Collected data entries
(* ===== verification/MemoryPoolTheorems.v ===== *)
(** * MemoryPoolTheorems: no block is handed out twice

    The blocks of every class are at any time divided between the free list, the
    threads' caches and the callers; allocation returns a block that is large
    enough and that nobody holds. *)

From stdpp Require Import gmap.
From S2P Require Import Prelude MemoryPool.

(** ** The free list *)

Fixpoint chain (w : words) (head : Z) (l : list Z) : Prop :=
  match l with
  | [] => head = 0
  | a :: l' => head = a ∧ a ≠ 0 ∧ ∃ next, w !! a = Some next ∧ chain w next l'
  end.

Lemma chain_frame w w' head l : (∀ a, a ∈ l → w' !! a = w !! a) → chain w head l → chain w' head l.
Proof.
  revert head. induction l as [|a l IH]; intros head Hw; [done|]. cbn. intros (-> & Ha & next & Hn & Hc).
  split_and!; [done|done|]. exists next. split; [by rewrite Hw by apply list_elem_of_here|].
  apply IH; [|done]. intros b Hb. apply Hw. by apply list_elem_of_further.
Qed.

Definition blocks (cls : memory_pool_class_t) : list Z :=
  map (fun i => mc_pool_start cls + Z.of_nat i * mc_block_size cls) (seq 0 (Z.to_nat (mc_total_blocks cls))).

Definition same_array (cls cls' : memory_pool_class_t) : Prop :=
  mc_pool_start cls' = mc_pool_start cls ∧ mc_block_size cls' = mc_block_size cls ∧ mc_total_blocks cls' = mc_total_blocks cls.

Lemma same_array_facts cls cls' :
  same_array cls cls' → blocks cls' = blocks cls ∧ ∀ p, memory_pool_ptr_in_class cls' p = memory_pool_ptr_in_class cls p.
Proof. intros (E1 & E2 & E3). unfold blocks, memory_pool_ptr_in_class. by rewrite E1, E2, E3. Qed.

Lemma blocks_nodup cls : 0 < mc_block_size cls → base.NoDup (blocks cls).
Proof.
  intros H. unfold blocks. change (map ?f) with (fmap (M := list) f). apply NoDup_fmap_2_strong; [|apply NoDup_seq].
  intros i j _ _ E. nia.
Qed.

Lemma blocks_in_class cls a : 0 < mc_block_size cls → a ∈ blocks cls → memory_pool_ptr_in_class cls a = true.
Proof.
  intros H (i & -> & Hi%elem_of_seq)%list_elem_of_fmap. unfold memory_pool_ptr_in_class.
  apply andb_true_iff. rewrite Z.leb_le, Z.ltb_lt. nia.
Qed.

(** The blocks of a class: free, or with [rest]. *)
Definition class_ok (w : words) (cls : memory_pool_class_t) (rest : list Z) : Prop :=
  ∃ free, chain w (mc_free_list cls) free ∧ mc_free_blocks cls = zlen free ∧ blocks cls ≡ₚ free ++ rest.

Lemma class_ok_frame w w' cls rest :
  0 < mc_block_size cls → (∀ a, memory_pool_ptr_in_class cls a = true → a ∉ rest → w' !! a = w !! a) →
  class_ok w cls rest → class_ok w' cls rest.
Proof.
  intros Hs Hw (free & Hc & Hf & Hb). exists free. split_and!; [|done|done]. eapply chain_frame; [|done]. intros a Ha. apply Hw.
  - apply blocks_in_class; [done|]. rewrite Hb. apply elem_of_app. by left.
  - pose proof (blocks_nodup cls Hs) as Hn. rewrite Hb in Hn. apply list.NoDup_app in Hn as (_ & Hn & _). by apply Hn.
Qed.

Lemma class_ok_perm w cls rest rest' : rest ≡ₚ rest' → class_ok w cls rest → class_ok w cls rest'.
Proof. intros E (free & Hc & Hf & Hb). exists free. by rewrite <- E. Qed.

Lemma class_alloc_ok w cls rest :
  class_ok w cls rest →
  (memory_pool_class_alloc cls w = Ret None ∧ mc_free_blocks cls = 0) ∨
  ∃ ptr cls', memory_pool_class_alloc cls w = Ret (Some (ptr, cls')) ∧ same_array cls cls' ∧ class_ok w cls' (ptr :: rest) ∧ ptr ≠ 0.
Proof.
  intros (free & Hc & Hf & Hb). unfold memory_pool_class_alloc. destruct free as [|a free]; cbn in Hc.
  - left. rewrite Hc. split; [done|]. by rewrite Hf.
  - right. destruct Hc as (-> & Ha & next & Hn & Hc). rewrite (proj2 (Z.eqb_neq _ _)) by done. rewrite Hn.
    eexists _, _. split; [done|]. split_and!; [done| |done]. exists free. split_and!; [done| |].
    + cbn. rewrite Hf, zlen_cons. lia.
    + change (blocks _) with (blocks cls). rewrite Hb. cbn. apply Permutation_middle.
Qed.

Lemma class_free_ok w cls ptr rest :
  0 < mc_block_size cls → class_ok w cls (ptr :: rest) → ptr ≠ 0 →
  ∃ cls', memory_pool_class_free cls ptr w = Some (cls', <[ptr := mc_free_list cls]> w) ∧ same_array cls cls' ∧
    class_ok (<[ptr := mc_free_list cls]> w) cls' rest.
Proof.
  intros Hs (free & Hc & Hf & Hb) Hz. unfold memory_pool_class_free.
  assert (Hin : ptr ∈ blocks cls) by (rewrite Hb; apply elem_of_app; right; apply list_elem_of_here).
  rewrite (blocks_in_class cls ptr Hs Hin). cbn [negb]. eexists. split; [done|]. split; [done|].
  pose proof (blocks_nodup cls Hs) as Hn. rewrite Hb in Hn. apply list.NoDup_app in Hn as (_ & Hn & _).
  exists (ptr :: free). split_and!.
  - cbn [chain mc_free_list]. split_and!; [done|done|]. exists (mc_free_list cls). split; [by rewrite lookup_insert_eq|].
    eapply chain_frame; [|done]. intros a Ha. rewrite lookup_insert_ne; [done|]. intros ->. apply (Hn a Ha). apply list_elem_of_here.
  - cbn [mc_free_blocks]. rewrite Hf, zlen_cons. done.
  - change (blocks _) with (blocks cls). rewrite Hb. cbn. symmetry. apply Permutation_middle.
Qed.

(** ** Initialisation *)

Lemma link_blocks_spec n pool size i w :
  0 < pool → 0 < size → 0 <= i →
  let '(w', last) := link_blocks n pool size (pool + i * size) i w in
  last = pool + (i + Z.of_nat n) * size ∧
  (∀ j, i <= j < i + Z.of_nat n → w' !! (pool + j * size) = Some (pool + (j + 1) * size)) ∧
  (∀ a, (∀ j, i <= j < i + Z.of_nat n → a ≠ pool + j * size) → w' !! a = w !! a).
Proof.
  intros Hp Hs. revert i w. induction n as [|n IH]; intros i w Hi; cbn [link_blocks].
  - split_and!; [f_equal; lia|lia|done].
  - specialize (IH (i + 1) (<[pool + i * size := pool + (i + 1) * size]> w) ltac:(lia)).
    destruct (link_blocks n pool size (pool + (i + 1) * size) (i + 1) _) as [w' last]. destruct IH as (El & Hin & Hout). split_and!.
    + rewrite El. lia.
    + intros j Hj. destruct (decide (j = i)) as [->|Hne]; [|apply Hin; lia].
      rewrite Hout by (intros j' Hj' E; nia). by rewrite lookup_insert_eq.
    + intros a Ha. rewrite Hout by (intros j Hj; apply Ha; lia). rewrite lookup_insert_ne; [done|].
      intros E. apply (Ha i); [lia|done].
Qed.

Lemma chain_linked (w : words) pool size n i :
  0 < pool → 0 < size → 0 <= i →
  (∀ j, i <= j < i + Z.of_nat n → w !! (pool + j * size) = Some (pool + (j + 1) * size)) →
  w !! (pool + (i + Z.of_nat n) * size) = Some 0 →
  chain w (pool + i * size) (map (fun k => pool + Z.of_nat k * size) (seq (Z.to_nat i) (S n))).
Proof.
  intros Hp Hs. revert i. induction n as [|n IH]; intros i Hi Hin Hl.
  - cbn. rewrite Z2Nat.id by lia. split_and!; [done|nia|]. exists 0. split; [|done]. by rewrite Z.add_0_r in Hl.
  - change (seq (Z.to_nat i) (S (S n))) with (Z.to_nat i :: seq (S (Z.to_nat i)) (S n)). cbn [map chain]. rewrite Z2Nat.id by lia.
    split_and!; [done|nia|]. exists (pool + (i + 1) * size). split; [apply Hin; lia|].
    replace (S (Z.to_nat i)) with (Z.to_nat (i + 1)) by lia. apply IH; [lia|intros j Hj; apply Hin; lia|].
    by replace (i + 1 + Z.of_nat n) with (i + Z.of_nat (S n)) by lia.
Qed.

• TASK REQUIREMENTS: Look for the word "Import". Copy out every line of the data that has it.

• SOLVED PROBLEM:
From stdpp Require Import gmap.
From S2P Require Import Prelude MemoryPool.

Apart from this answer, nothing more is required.